Stamping out hate speech


HATE speech in Malaysia tends to evolve around race and religion. Since the beginning of the Covid-19 pandemic, there have been some that were directed at foreign workers/illegal migrants.

Some started with pointing fingers at the initial outbreak, blaming it on tourists’ from China. I am sure you can name a few, too.

It is time we have laws against hate speech in this country. One of the biggest concerns we have on “more laws controlling speech” is the fact that they would be abused or seem to be oppressive or unfair.

Currently, Article 10 of the Federal Constitution guarantees freedom of speech, but there are a few Acts that regulate this freedom. These include the Sedition Act 1948, Official Secrets Act 1972, Printing Presses and Publication Act 1984, Internal Security Act 1960, Penal Code, and the Communications and Multimedia Act 1998 (CMA).

What can we learn from other countries?

In the United Kingdom, the Criminal Justice and Public Order Act 1994 made the publication of materials that incite racial hatred an arrestable offence. These include:

> Deliberately provoking hatred against a racial group;

> Distributing racist material to the public;

> Making inflammatory public speeches;

> Creating racist websites on the Internet; and

> Inciting inflammatory rumours about an individual or ethnic group in order to spread racial discontent.

The UK’s Racial and Religious Hatred Act 2006 makes it an offence to incite hatred against a person on the grounds of religion.

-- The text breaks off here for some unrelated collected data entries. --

(* ===== verification/Dsp.v ===== *)
(** * The channel filter ([src/src/rtl_dsp.c])

    A [rtlsdr_dsp] removes the DC of the capture, shifts the wanted channel to zero with a
    numerically controlled oscillator and decimates it through a chain of FIR filters with
    circular delay lines.  [Module Dsp] is the code: the fused first stage, the five
    unrolled processing functions, creation and reset.  [Module DspRef] is the reference:
    one sample at a time through a chain of filters.  The theorems show that the code
    computes the reference whatever the block sizes, that the circular buffers implement
    the convolution with the sample history, how many samples come out, and that reset
    restores the state of creation. *)

From Stdlib Require Import Sorting.Sorted.
From S2P Require Import Prelude Float DspPlan.

Module Dsp.
Import DspPlan.

Definition NCO_SIZE : Z := 65536.
Definition NCO_MASK : Z := NCO_SIZE - 1.

Record dsp_stage := mk_stage {
  coeffs : list flt;
  delay_i : list flt;
  delay_q : list flt;
  num_taps : Z;
  buf_size : Z;
  buf_mask : Z;
  decimation : Z;
  counter : Z;
  wp : Z;
}.
Lemma publish_stores_chunks_witness :
  exists cs, mjoin cs = [1; 2; 3; 4; 5; 6] /\
    rtlsdr_server_publish false (Some demo_ring2) (Some [1; 2; 3; 4; 5; 6]) 6
    = (0, Some (ring_writes demo_ring2 cs)).
Proof.
  destruct (publish_stores_chunks demo_ring2 [1; 2; 3; 4; 5; 6] demo_ring2_wf) as [H _].
  destruct (H eq_refl) as (cs&E&J&_). exists cs. split; [exact J|exact E].
Defined.

End ServerIoProps.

In Malaysia, this falls under Section 298A of the Penal Code, where it is a crime to incite disharmony, disunity and enmity on the grounds of religion. An amendment was later made to include “racial feelings” under this section.

The immediate past president of the Malaysian Bar, Datuk Abdul Fareed Abdul Gafoor, has opined that it is not necessary to have new laws to deal with hate speech and the provisions could be added to the Penal Code.

In Australia, hate speech is dealt with under civil law, which allows a complainant to bring a case against an alleged perpetrator before a court or commission, and which may have other forms of penalties. This is an interesting idea for Malaysia to consider, as it would diminish the accusation of abuse of power by the authorities.

The Pakatan Harapan administration launched the Consultative Council for People’s Harmony (CCPH) on Nov 14,2019 to reduce racial tension with the overall goal of strengthening national unity. Unfortunately, it was dissolved by the current National Unity Minister on May 9 last year.

We need an independent, bipartisan commission to deal with hate speech. This commission should comprise individuals from both sides of the political divide, Suhakam and civil society organisations (CSO), and empowered to issue codes of practice, conduct formal investigations and serve notices to furnish information or documents in order to enforce the law.

And as clichéd as it sounds, we need more dialogue and education. No religion would allow for its adherents to mock, ridicule and abuse others. Respect, tolerance and understanding are values espoused by all religions and should be of the utmost consideration when exercising free speech.